Medicare costs are a significant issue in the presidential debate this election. How much does Medicare cost America and seniors?

Medicare is the Government sponsored healthcare insurance plan that covers all social security recipients. The several different parts of Medicare receive their funding from different sources. Understanding from where the funding arises will help to understand the issue.

Medicare Part A

Medicare Part A is free to most Americans who have had the Medicare payroll tax deducted from their income for at least ten years. Medicare Part A covers hospital costs, hospice care, home health care and skilled nursing facility stays. The tax rate for Medicare’s Hospital Insurance (HI) is currently 1.45% for both employer and employee. The US government spent $486 billion on Medicare costs in 2011.

Medicare Part B

Medicare Part B covers most doctor’s visits and outpatient services. As of 2011, most Americans will pay a premium of $99.90 per month for Medicare Part B. Those with higher incomes will pay more, up to a maximum of $319.70. Federal tax dollars subsidize the costs of Medicare Part B.

Medicare Part D

Medicare Part D covers drug costs.

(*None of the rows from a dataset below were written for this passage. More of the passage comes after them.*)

Lemma decodeMutation_Ok m i validate version p im vm index sa p' :
  decodeMutation m i validate p = (Ok (im, vm, index, sa), p') →
  im = indexBlob (mRecord m) ∧ vm = suffix32 (valueBlob (mRecord m)) ∧ same name p p' ∧
  decodes validate p' version m
    (mkMut (recordKeyID (mRecord m)) (Operation m) (saValue sa) (saVersion sa) index im vm version).
Proof.
  intros Hd. assert (same name p p') as Hs by (by eapply decodeMutation_keeps).
  unfold decodeMutation in Hd. inv_run.
  apply (getAppStateKey_run name) in Hx as [_ Hc]. specialize (Hc _ eq_refl).
  apply macSuffix_Ok in Hx0 as [-> _].
  destruct (unmarshalActionData _) as [sa'|] eqn:Hun; [|done]. inv_run.
  destruct (jsonUnmarshalStrings _) as [index'|] eqn:Hj; [|done]. inv_run.
  set (content := take _ _) in *.
  assert ((Decrypt (ValueEncryption x) (take 16 content) (drop 16 content)).1 = Ok x3) as Hdec.
  { destruct (Decrypt _ _ _).1; cbn [map_err] in Hx3; try discriminate. by injection Hx3 as ->. }
  destruct validate; inv_run; repeat (case_decide; inv_run); subst; split_and!; try done;
    exists x, x3, sa, index; split_and!; done.
Qed.

(** What a record of removals and additions makes of a collection. *)
Definition recorded (V : collection) (out : patchOutput) (i : list byte) : option (list byte) :=
  match addedMAC (reverse (AddedMACs out)) i with
  | Some x => Some x
  | None => if decide (i ∈ RemovedMACs out) then None else V !! i
  end.

Lemma addedMAC_app l k i :
  addedMAC (l ++ k) i = match addedMAC l i with Some x => Some x | None => addedMAC k i end.
Proof using. induction l as [|m l IH]; [done|]. cbn [app addedMAC]. by case_decide. Qed.

Lemma addedMAC_filter l k i :
  addedMAC (filter (λ m, IndexMAC m ≠ k) l) i = if decide (i = k) then None else addedMAC l i.
Proof using.
  induction l as [|m l IH]; [by case_decide|]. rewrite filter_cons. cbn [addedMAC].
  destruct (decide (IndexMAC m ≠ k)) as [Hm|Hm]; cbn [addedMAC]; rewrite IH;
    repeat case_decide; subst; try done; by destruct Hm.
Qed.

Lemma recorded_step V W out m mut :
  (∀ i, recorded V out i = W !! i) →
  ∀ i, recorded V
    (let out := match Operation m with
                | REMOVE => RemoveMAC (indexBlob (mRecord m)) out
                | SET => AddMAC (indexBlob (mRecord m)) (suffix32 (valueBlob (mRecord m))) out
                end in mkOutput (RemovedMACs out) (AddedMACs out) (Mutations out ++ [mut])) i =
    applyMutation W m !! i.
Proof using.
  intros Hrec i. rewrite applyMutation_lookup, <- Hrec. unfold recorded.
  destruct (Operation m); cbn [AddMAC RemoveMAC AddedMACs RemovedMACs].
  - rewrite reverse_snoc. cbn [addedMAC IndexMAC ValueMAC]. by case_decide.
  - rewrite <- filter_reverse, addedMAC_filter.
    destruct (decide (indexBlob (mRecord m) = i)) as [<-|Hi].
    + rewrite decide_True by done. rewrite decide_True; [done|]. apply elem_of_app. right. by left.
    + rewrite decide_False by congruence. destruct (addedMAC _ i); [done|].
      apply decide_ext. rewrite elem_of_app, list_elem_of_singleton. naive_solver.
Qed.
(** Recording a patch is not atomic. The version and hash are
    written before the value MACs and in a statement of their own, so a patch
    that passes every check but sets one index twice (whose second row the
    primary key refuses) makes [DecodePatches] fail with the new version and hash
    already stored, beside MACs that they are not the hash of: whatever
    collection the store holds afterwards, the stored hash is not its hash. *)
Theorem storeMACs_not_atomic :
  (∀ i, view (E := sqlError) "regular_low" (procStore toyProc) i = None) ∧
  twiceRun.1 = Err (StoreError ConstraintViolation) ∧
  ∃ h, (GetAppStateVersion (E := sqlError) "regular_low" (procStore twiceRun.2)).1 = Ok (1%Z, h) ∧
    ∀ V, holds (E := sqlError) "regular_low" V (procStore twiceRun.2) → ¬ hashOf V h.
Proof.
  pose proof twiceRun_facts as Hf. split; [done|].
  cbn [GetAppStateVersion SQLStore_AppStateStore].
  destruct twiceRun as [[?|err| |] p']; cbn [fst snd] in *; try exact (False_ind _ (diff_false_true Hf)).
  destruct err as [e| | | | | | | | | | |]; try exact (False_ind _ (diff_false_true Hf)).
  destruct e; try exact (False_ind _ (diff_false_true Hf)).
  destruct (getAppStateVersion_sql _ _) as [[[v h]| | |] s']; try exact (False_ind _ (diff_false_true Hf)).
  rewrite !andb_true_iff, negb_true_iff, !bool_decide_eq_true, bool_decide_eq_false in Hf.
  destruct Hf as [[-> Hlane] Hmacs]. split; [done|]. exists h. split; [done|].
  intros V HV [_ Hh]. apply Hlane. rewrite (Hh 0) by lia.
  assert (V = ∅) as ->; [|by rewrite sumV_empty].
  apply map_eq. intros i. rewrite <- HV, lookup_empty. cbn. unfold sqlView.
  apply map_to_list_empty_iff in Hmacs. by rewrite Hmacs.
Qed.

There is a sliding scale for premiums, based on your income tax returns. Persons with an income of $85,000 or less for individuals, and couples filing a joint return with incomes below $170,000 will pay the lowest premiums. Medicare costs are less than they would be in the private section because of tax dollar subsidies.

Medicare Costs Are on the Rise

Medicare expenses consumed 13% of the Federal budget in 2011. As a percent of total tax revenue, Medicare expenses represented 21% in the same year. Some experts are predicting that the cost of Medicare will increase to 80% of the GDP in 2075. This compares to 3% in 2011.